TASK INSTRUCTIONS =
A single number is the answer: the count of lines below that contain "quotes".
#### DATA IN THIS EXERCISE
(* ===== verification/SchemaSample.v ===== *)
(** Concrete inputs for the theorems on the schema engine.

    Strings of Go's source are written with single quotes for the double ones.  The
    library of the examples computes with integers; one of 10^18 and more stands for an
    infinity. *)
From S2P Require Import Prelude Encoding Json JsonDecode SchemaModel SchemaCompile SchemaValidate SchemaSpec.
From Stdlib Require Import String Ascii List ZArith Lia Bool.
From stdpp Require Import base strings list gmap pretty.
Open Scope string_scope.
Open Scope list_scope.

(** JSON text with its quotes. *)
Definition text (s : string) : string := replace_byte "'" (String (ascii_of_nat 34) "") s.

Definition zlib : golib Z Z :=
  {| regexp_compiles _ := true; regexp_match p s := String.prefix p s; float64_of := ParseInt64; float_integral _ := true;
     float_is_zero z := (z =? 0)%Z; float_text z := pretty z; big_of_float z := z; big_zero := 0%Z; big_parse := ParseInt64;
     big_cmp := Z.compare; big_quo := Z.div; big_int z := if (Z.abs z <? 10 ^ 18)%Z then Some z else None; big_set_int z := z; url_scheme _ := None; mail_address _ := true |}.

Definition in_turn : orders := fun _ _ l => l.
Definition reversed : orders := fun _ _ l => rev l.

Lemma in_turn_permutes : permutes in_turn.
Proof. by intros n A l. Qed.
Lemma reversed_permutes : permutes reversed.
Proof. intros n A l. unfold reversed. symmetry. apply Permutation_rev. Qed.

(** Compiles a schema and validates a text against it. *)
Definition check_text (range : orders) (schema instance : string) : option (list Failure) :=
  match Compile zlib range (text schema) NewCompiler with
  | (inl a, c) => Validate zlib range (store c) a (text instance)
  | (inr _, _) => None
  end.

Definition reasons (r : option (list Failure)) : option (list (ReasonCode * string)) :=
  option_map (map (fun f => (Reason f, InstancePtr f))) r.

Definition person : string :=
  "{'type':'object','required':['name'],'properties':{'name':{'$ref':'#/definitions/text'},'tags':{'type':'array','items':{'$ref':'#tag'},'uniqueItems':true}},'additionalProperties':false,'definitions':{'text':{'type':'string','minLength':1},'tag':{'$id':'#tag','enum':['a','b']}}}".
########
OUTPUT OF THE EXERCISE =
2